- With the cost of living ticking up, investors may consider I bonds, an inflation-protected and nearly risk-free asset, paying a 7.12% annual rate through next April.
- A couple may each buy $10,000 before the end of 2021, and another $20,000 in January 2022, for a total of $40,000 in I bonds.
- But these assets may not be right for everyone, and investors need to know the downsides before piling in, experts say.
With a rising cost of living, investors may be eyeing I bonds, an inflation-protected and nearly risk-free asset, paying a 7.12% annual rate through next April.
While I bonds have relatively low purchase limits, couples may leverage a year-end strategy to increase their holdings.
Annual inflation rose by 6.8% in November, growing at the fastest pace since November 1982, according to the Labor Department, affecting everyday costs such as energy, food, shelter and more.
Even affluent clients are getting a little bit nervous, said certified financial planner Jon Ulin, managing principal of Ulin & Co. Wealth Management in Boca Raton, Florida.
More from Personal Finance:
This risk-free bond pays 7.12% annual interest for the next six months
Inflation pushes income tax brackets higher for 2022
Here’s how rising inflation may lead to higher tax bills
As investors seek to preserve purchasing power, I bonds may be an attractive option. However, there are risks to consider before piling in, financial experts say.
How I bonds work
I bonds, backed by the U.S. government, won’t lose value, and there are two parts to returns: a fixed and variable rate, which adjusts every six months based on the Consumer Price Index.
“Right now, long-term Treasuries, certificates of deposit and savings accounts are earning essentially zero,” said Christopher Flis, CFP and founder of Resilient Asset Management in Memphis, Tennessee.
“But the [I bond] inflation adjustment is where you will make a little bit of bang for your buck,” he said.
While current investors may lock in a 7.12% annual yield through April 2022, the variable rate may change in May, depending on inflation. This chart shows the history of both rates.
One major downside is investors can’t redeem their I bonds for one year, and they pay the last three months of interest if cashed in before five years.
“You can’t use this to pay your bills every month,” Ulin added.
I bond purchase limits
Another downside of I bonds is the annual purchase limits. Individuals generally can’t buy more than $10,000 in electronic assets per calendar year.
However, with the year-end approaching, an individual may buy $20,000 by purchasing $10,000 by Dec. 31, 2021, and another $10,000 on Jan. 1, 2022, or later.
A couple may double those amounts for a total of $40,000, as long as they buy assets individually (they can’t be co-owners).
And filers getting a tax refund may receive up to $5,000 per return in paper I bonds, which is riskier due to theft or loss.
Someone may also purchase more I bonds through businesses, trusts or estates.
For example, let’s say there’s a married couple who each owns a separate business.
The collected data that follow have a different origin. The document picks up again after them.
(** * JSON path extraction of the Doris backend (be/src/exprs/json_functions.h)

    Shallow embedding of [JsonPath] (with its [debug_string]), of the
    path parser, of the navigation of a parsed JSON document and of the
    three scalar entry points [get_json_int], [get_json_double] and
    [get_json_string] together with the prepare/close path cache. *)

From Stdlib Require Import ZArith QArith List Bool Lia.
From Stdlib Require Import Strings.String Strings.Ascii Numbers.DecimalString Numbers.DecimalZ.
Import ListNotations.

Open Scope string_scope.
Open Scope Z_scope.

(* ------------------------------------------------------------------ *)
(** ** Enumerations of the header *)

(** [enum JsonFunctionType { JSON_FUN_INT = 0, JSON_FUN_DOUBLE, JSON_FUN_STRING }] *)
Inductive JsonFunctionType := JSON_FUN_INT | JSON_FUN_DOUBLE | JSON_FUN_STRING.

(** [doris_udf::FunctionContext::FunctionStateScope] *)
Inductive FunctionStateScope := FRAGMENT_LOCAL | THREAD_LOCAL.

(* ------------------------------------------------------------------ *)
(** ** [struct JsonPath] *)

(** [int] of the C++ compiler: 32 bits. *)
Definition INT_MAX : Z := 2147483647.
Definition INT_MIN : Z := -2147483648.

Record JsonPath := mkJsonPath {
  key : string;      (* key of a json object *)
  idx : Z;           (* array index of a json array, -1 means not set *)
  is_valid : bool    (* true if the path is successfully parsed *)
}.

(** A [std::stringstream] with default formatting flags, as the
    characters written to it so far. *)
Record stringstream := mkStringstream { ss_buf : string }.

Definition ss_empty : stringstream := mkStringstream "".

(** [ss << const std::string&] *)
Definition ss_put_string (ss : stringstream) (s : string) : stringstream :=
  mkStringstream (ss_buf ss ++ s).

(** [ss << int]: decimal digits, with a leading [-] when negative. *)
Definition int_decimal (z : Z) : string := NilEmpty.string_of_int (Z.to_int z).

Definition ss_put_int (ss : stringstream) (z : Z) : stringstream :=
  ss_put_string ss (int_decimal z).

(** [ss << bool] without [std::boolalpha]: [1] or [0]. *)
Definition ss_put_bool (ss : stringstream) (b : bool) : stringstream :=
  ss_put_string ss (if b then "1" else "0").

(** [ss.str()] *)
Definition ss_str (ss : stringstream) : string := ss_buf ss.

(** [std::string JsonPath::debug_string()]: a (non-const) member function,
    so it receives [this] and returns it next to its result. *)
Definition debug_string (this : JsonPath) : string * JsonPath :=
  let ss := ss_empty in
  let ss := ss_put_string ss "key: " in
  let ss := ss_put_string ss (key this) in
  let ss := ss_put_string ss ", idx: " in
  let ss := ss_put_int ss (idx this) in
  let ss := ss_put_string ss ", valid: " in
  let ss := ss_put_bool ss (is_valid this) in
  (ss_str ss, this).


(* ------------------------------------------------------------------ *)
(** ** Characters *)

Definition is_digit (c : ascii) : bool :=
  (48 <=? nat_of_ascii c)%nat && (nat_of_ascii c <=? 57)%nat.

Definition digit_val (c : ascii) : Z := Z.of_nat (nat_of_ascii c) - 48.

Definition is_ws (c : ascii) : bool :=
  (c =? " ")%char || (c =? "009")%char || (c =? "010")%char || (c =? "013")%char.

(* ------------------------------------------------------------------ *)
(** ** JSON documents (the [rapidjson::Document] the code walks) *)

(** The value nodes of a parsed document; numbers are kept exactly, as
    rationals; an object keeps its members in text order. *)
#[local] Set Warnings "-register-all".
Inductive json :=
| JNull
| JBool (b : bool)
| JNum (q : Q)
| JStr (s : string)
| JArr (elems : list json)
| JObj (members : list (string * json)).

(** Modelled from the spec: the JSON text parser (rapidjson, an external
    collaborator; "a capability that parses bytes into a tree of typed nodes
    and reports malformed input").  The model accepts ASCII JSON texts:
    literals, numbers with fraction and exponent, strings with the escapes
    other than [\u], arrays and objects, surrounded by white space. *)
Fixpoint skip_ws (s : string) : string :=
  match s with
  | String c r => if is_ws c then skip_ws r else s
  | EmptyString => s
  end.

(** [prefix] of the standard library: [true] when the first string starts
    the second; [drop_prefix] removes it. *)
Definition drop_prefix (lit s : string) : option string :=
  if prefix lit s then Some (substring (length lit) (length s - length lit) s)
  else None.

Fixpoint lex_digits (s : string) (acc : Z) (n : nat) : Z * nat * string :=
  match s with
  | String c r => if is_digit c then lex_digits r (acc * 10 + digit_val c) (S n)
                  else (acc, n, s)
  | EmptyString => (acc, n, s)
  end.

(** number := ['-'] digits ['.' digits] [('e'|'E') ['+'|'-'] digits] *)
Definition lex_number (s : string) : option (Q * string) :=
  let '(neg, s) := match s with
                   | String "-" r => (true, r)
                   | _ => (false, s)
                   end in
  let '(m, n, s) := lex_digits s 0 0 in
  if (n =? 0)%nat then None else
  let frac := match s with
              | String "." r =>
                  let '(f, k, r') := lex_digits r 0 0 in
                  if (k =? 0)%nat then None else Some (m * 10 ^ Z.of_nat k + f, Z.of_nat k, r')
              | _ => Some (m, 0, s)
              end in
  match frac with
  | None => None
  | Some (mant, scale, s) =>
    let expo := match s with
                | String e r =>
                  if (e =? "e")%char || (e =? "E")%char then
                    let '(eneg, r) := match r with
                                      | String "-" r' => (true, r')
                                      | String "+" r' => (false, r')
                                      | _ => (false, r)
                                      end in
                    let '(x, k, r') := lex_digits r 0 0 in
                    if (k =? 0)%nat then None else Some (if eneg then - x else x, r')
                  else Some (0, s)
                | EmptyString => Some (0, s)
                end in
    match expo with
    | None => None
    | Some (x, s) =>
      let mant := if neg then - mant else mant in
      let e := x - scale in
      let q := if 0 <=? e then Qmake (mant * 10 ^ e) 1
               else Qmake mant (Z.to_pos (10 ^ (- e))) in
      Some (q, s)
    end
  end.

(** string body after the opening quote, up to the closing quote *)
Fixpoint lex_string (s : string) : option (string * string) :=
  match s with
  | EmptyString => None
  | String c r =>
    if (c =? "034")%char then Some (EmptyString, r)
    else if (nat_of_ascii c <? 32)%nat then None
    else if (c =? "\")%char then
      match r with
      | String e r' =>
        let esc := if (e =? "034")%char then Some e
                   else if (e =? "\")%char then Some e
                   else if (e =? "/")%char then Some e
                   else if (e =? "b")%char then Some "008"%char
                   else if (e =? "f")%char then Some "012"%char
                   else if (e =? "n")%char then Some "010"%char
                   else if (e =? "r")%char then Some "013"%char
                   else if (e =? "t")%char then Some "009"%char
                   else None in
        match esc with
        | Some d => match lex_string r' with
                    | Some (b, rest) => Some (String d b, rest)
                    | None => None
                    end
        | None => None
        end
      | EmptyString => None
      end
    else match lex_string r with
         | Some (b, rest) => Some (String c b, rest)
         | None => None
         end
  end.

Fixpoint parse_value (fuel : nat) (s : string) : option (json * string) :=
  match fuel with
  | O => None
  | S fuel =>
    let s := skip_ws s in
    match s with
    | String "{" r =>
      match skip_ws r with
      | String "}" r' => Some (JObj [], r')
      | _ => parse_members fuel r []
      end
    | String "[" r =>
      match skip_ws r with
      | String "]" r' => Some (JArr [], r')
      | _ => parse_elems fuel r []
      end
    | String "034" r =>
      match lex_string r with
      | Some (b, r') => Some (JStr b, r')
      | None => None
      end
    | _ =>
      match drop_prefix "null" s with
      | Some r => Some (JNull, r)
      | None =>
      match drop_prefix "true" s with
      | Some r => Some (JBool true, r)
      | None =>
      match drop_prefix "false" s with
      | Some r => Some (JBool false, r)
      | None =>
      match lex_number s with
      | Some (q, r) => Some (JNum q, r)
      | None => None
      end end end end
    end
  end
with parse_elems (fuel : nat) (s : string) (acc : list json) : option (json * string) :=
  match fuel with
  | O => None
  | S fuel =>
    match parse_value fuel s with
    | None => None
    | Some (v, r) =>
      match skip_ws r with
      | String "," r' => parse_elems fuel r' (v :: acc)
      | String "]" r' => Some (JArr (rev (v :: acc)), r')
      | _ => None
      end
    end
  end
with parse_members (fuel : nat) (s : string) (acc : list (string * json))
  : option (json * string) :=
  match fuel with
  | O => None
  | S fuel =>
    match skip_ws s with
    | String "034" r =>
      match lex_string r with
      | None => None
      | Some (k, r) =>
        match skip_ws r with
        | String ":" r =>
          match parse_value fuel r with
          | None => None
          | Some (v, r) =>
            match skip_ws r with
            | String "," r' => parse_members fuel r' ((k, v) :: acc)
            | String "}" r' => Some (JObj (rev ((k, v) :: acc)), r')
            | _ => None
            end
          end
        | _ => None
        end
      end
    | _ => None
    end
  end.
They may buy a total of $40,000 in I bonds by Dec. 31, 2021 — $10,000 per individual and business — and they can buy another $40,000 on Jan. 1, 2022, for a total of $80,000.
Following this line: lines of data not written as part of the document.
Lemma map_decoders_ok c ty :
  scanned PLUGINS_PER_TYPE DECODER_MAX c ->
  is_decoder ty = true ->
  map_ok PLUGINS_PER_TYPE DECODER_MAX
    (map_decoders PLUGINS_PER_TYPE DECODER_MAX c) ty.
Proof.
  intros [Hfall Hnodup Htyped Hmaps] Hty.
  assert (Hrows : forall st, (st < DECODER_MAX)%nat ->
            let row := row_of (decoder_map ty (map_decoders PLUGINS_PER_TYPE DECODER_MAX c)) st in
            length row = PLUGINS_PER_TYPE
            /\ row = (Some <$> live row)
                     ++ replicate (PLUGINS_PER_TYPE - length (live row)) None
            /\ sublist (live row) (candidates (nodes c) (plugin_lists c ty) st)).
  { intros st Hst. rewrite decoder_map_map_decoders by exact Hty.
    rewrite (Hmaps ty Hty).
    apply rebuilt_rows_ok; try exact Hst; rewrite row_of_zeroed by exact Hst.
    - apply length_replicate.
    - rewrite live_zeroed. cbn. now rewrite Nat.sub_0_r.
    - rewrite live_zeroed. simpl. lia. }
  split.
  - exact (Hfall ty Hty).
  - exact (Hnodup ty Hty).
  - intros a Ha. exact (Htyped ty a Hty Ha).
  - rewrite decoder_map_map_decoders, map_decoder_list_length, (Hmaps ty Hty) by exact Hty.
    apply length_replicate.
  - intros st Hst. apply (Hrows st Hst).
  - intros st Hst. apply (Hrows st Hst).
  - intros st Hst. apply (Hrows st Hst).
Qed.

(** The invariant gives the ordering of the claim. *)
Lemma map_ok_ordered c :
  (forall ty, is_decoder ty = true -> map_ok PLUGINS_PER_TYPE DECODER_MAX c ty) ->
  priority_ordered DECODER_MAX c.
Proof.
  intros Hok ty st i a b Hty Hst Ha Hb.
  destruct (Hok ty Hty) as [Hfall _ _ _ _ Hclosed Hsub].
  specialize (Hclosed st Hst). specialize (Hsub st Hst).
  set (row := row_of (decoder_map ty c) st) in *.
  assert (Hin : forall j x, row !! j = Some (Some x) -> live row !! j = Some x).
  { intros j x Hj. rewrite Hclosed in Hj.
    destruct (decide (j < length (live row))%nat) as [Hlt|Hge].
    - rewrite lookup_app_l in Hj by (now rewrite length_fmap).
      rewrite list_lookup_fmap in Hj.
      destruct (live row !! j); simpl in Hj; congruence.
    - rewrite lookup_app_r in Hj by (rewrite length_fmap; lia).
      apply lookup_replicate in Hj as [? _]. discriminate. }
  apply (falling_adjacent (nodes c) (live row) i a b); auto.
  eapply falling_sublist; [exact Hsub|].
  now apply falling_candidates.
Qed.

Lemma decoder_map_set_plugin_list ty ty' l c :
  decoder_map ty (set_plugin_list ty' l c) = decoder_map ty c.
Proof. destruct ty; reflexivity. Qed.

Lemma list_comparator_decoder ty :
  is_decoder ty = true -> list_comparator ty = _plugin_node_comparator.
Proof. destruct ty; try discriminate; reflexivity. Qed.

(** The invariant carries over to a catalog that differs by what a
    lookup may touch, as long as the rows are still fine. *)
Lemma map_ok_frame c c' ty :
  map_ok PLUGINS_PER_TYPE DECODER_MAX c ty ->
  (forall ty', plugin_lists c' ty' = plugin_lists c ty') ->
  (forall a, node_priority (nodes c' a) = node_priority (nodes c a)) ->
  (forall a, node_type (nodes c' a) = node_type (nodes c a)) ->
  (forall a, ainfo_supported_types (nodes c' a) = ainfo_supported_types (nodes c a)) ->
  length (decoder_map ty c') = length (decoder_map ty c) ->
  (forall st, (st < DECODER_MAX)%nat ->
     let row' := row_of (decoder_map ty c') st in
     length row' = PLUGINS_PER_TYPE
     /\ row' = (Some <$> live row') ++ replicate (PLUGINS_PER_TYPE - length (live row')) None
     /\ sublist (live row') (live (row_of (decoder_map ty c) st))) ->
  map_ok PLUGINS_PER_TYPE DECODER_MAX c' ty.
Proof.
  intros [Hfall Hnodup Htyped Hmlen Hrlen Hclosed Hsub] Hl Hp Ht Hs Hlen Hrows.
  split.
  - rewrite Hl. eapply falling_ext; [|exact Hfall]. intros a _. apply Hp.
  - now rewrite Hl.
  - intros a Ha. rewrite Hl in Ha. rewrite Ht. now apply Htyped.
  - now rewrite Hlen.
  - intros st Hst. apply (Hrows st Hst).
  - intros st Hst. apply (Hrows st Hst).
  - intros st Hst. rewrite Hl.
    rewrite (candidates_ext (nodes c) (nodes c')) by exact Hs.
    etransitivity; [apply (Hrows st Hst)|]. now apply Hsub.
Qed.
“You can go from zero to a meaningful amount of I bonds in a very short period of time,” Flis explained.
Try not to become enamored with a 7.12% rate because that can be misleading.Christopher FlisFounder of Resilient Asset Management
Of course, there’s no way to predict how I bond rates may change every six months, and investors need to consider the opportunity cost of tying up cash that may be allocated elsewhere, Ulin said.
“Try not to become enamored with a 7.12% rate because that can be misleading,” Flis said. “The historical inflation component of those bonds can tell you what could happen in the future.”